- What is needed -
Among the entries below, one stretch runs from the line that contains "keeps op_frame (evaluate_operation" through the line that contains "destruct (ledger_evaluator hash_of". Repeat that stretch exactly, ends included, and only that.

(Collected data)
(* ===== verification/Replay.v ===== *)
(** * Operations and the block chain; replayed transactions

    Whatever a transaction does, with the proposals it executes, it changes neither
    the global properties nor the witnesses, the block summaries or the governance
    state, and adds at most itself to the known transactions.  Since a transaction is
    forgotten only when it has expired, it is applied at most once. *)

From S2P Require Import Prelude External Asset Authority Operations Block Vesting State Balance Fill Market Trade.
From S2P Require Import Evaluator MarketOps Ledger Frame OpFrame Proposal Transaction Expire.

Section operations_frame.
Context `{EX : Ext} (hash_of : Z → list Z → Z) (key_addresses : Z → list Z).
Context (nth_element : nth_element_t) (fuel : nat).

Lemma op_evaluate_apply {A} op core (ev : M database A) ap :
  reads ev → (∀ a, keeps op_frame (ap a)) → keeps op_frame (evaluate_apply op core ev ap).
Proof.
  intros Hr Ha. unfold evaluate_apply. pose proof (op_reads _ Hr). pose proof (λ f n, op_plain _ (plain_convert_fee f n)).
  solve_op.
Qed.

Lemma op_proposal_create op account ops ex r : keeps op_frame (proposal_create_apply op account ops ex r).
Proof. unfold proposal_create_apply. destruct (visit_1479 op (0, 0)). solve_op. Qed.
Lemma op_proposal_update push i aa ar oa or ka kr :
  keeps op_frame (push i) → keeps op_frame (proposal_update_apply key_addresses push i aa ar oa or ka kr).
Proof.
  intros Hp. unfold proposal_update_apply. pose proof (λ p, op_reads _ (authorized_reads key_addresses p)).
  assert (∀ e, keeps op_frame (modify i (λ p, Ok (set_fail_reason e p)))) as Hf by (intros e; solve_op).
  pose proof (keeps_try op_frame (push i) _ Hp Hf). solve_op.
Qed.
Lemma op_push_proposal f d i : (∀ op, keeps op_frame (f op)) → keeps op_frame (push_proposal f d i).
Proof.
  intros Hf. unfold push_proposal.
  assert (∀ ops, keeps op_frame (apply_each f ops)) by (intros ops; apply keeps_apply_each; [apply _|by apply Forall_true]).
  solve_op.
Qed.

Lemma op_evaluate_operation push op core :
  (∀ i, keeps op_frame (push i)) →
  keeps op_frame (evaluate_operation hash_of key_addresses nth_element fuel push op core).
Proof.
  intros Hp. destruct reads_market_checks as (R1 & R2 & R3 & R4 & R5 & R6 & R7).
  destruct reads_proposal_checks as (P1 & P2 & P3). unfold evaluate_operation.
  destruct (ledger_evaluator hash_of key_addresses op) as [[ev ap]|] eqn:El.
  { apply op_evaluate_apply; [by eapply ledger_reads|]. intros. eapply op_plain. by eapply plain_ledger. }
  pose proof op_proposal_create. pose proof op_proposal_update.
  destruct op; try apply keeps_throw;
    try (apply op_evaluate_apply; [by auto|]; intros; unfold proposal_delete_apply; solve_op).
  apply keeps_bind; [apply _|by apply op_reads|]. intros _. solve_op.
Qed.

Lemma op_apply_nested n : ∀ d sk op, keeps op_frame (apply_nested hash_of key_addresses nth_element fuel n d sk op).
Proof.
  induction n as [|n IH]; intros d sk op; cbn [apply_nested]; [apply keeps_throw|].
  pose proof (λ d i, op_push_proposal _ d i (IH (d + 1) false)) as Hp.
  pose proof (λ push op core H, op_evaluate_operation push op core H). unfold start_evaluate, set_applied_operation_result.
  solve_op. all: intros s [] s' [= <-]; by split.
Qed.
Lemma op_apply_operation d sk op : keeps op_frame (apply_operation hash_of key_addresses nth_element fuel d sk op).
Proof. intros s r s' E. by eapply op_apply_nested. Qed.
Lemma op_apply_operations ops : keeps op_frame (apply_operations hash_of key_addresses nth_element fuel ops).
Proof. apply keeps_apply_each; [apply _|]. apply Forall_true. apply op_apply_operation. Qed.

End operations_frame.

- Result of the exercise -
  keeps op_frame (evaluate_operation hash_of key_addresses nth_element fuel push op core).
Proof.
  intros Hp. destruct reads_market_checks as (R1 & R2 & R3 & R4 & R5 & R6 & R7).
  destruct reads_proposal_checks as (P1 & P2 & P3). unfold evaluate_operation.
  destruct (ledger_evaluator hash_of key_addresses op) as [[ev ap]|] eqn:El.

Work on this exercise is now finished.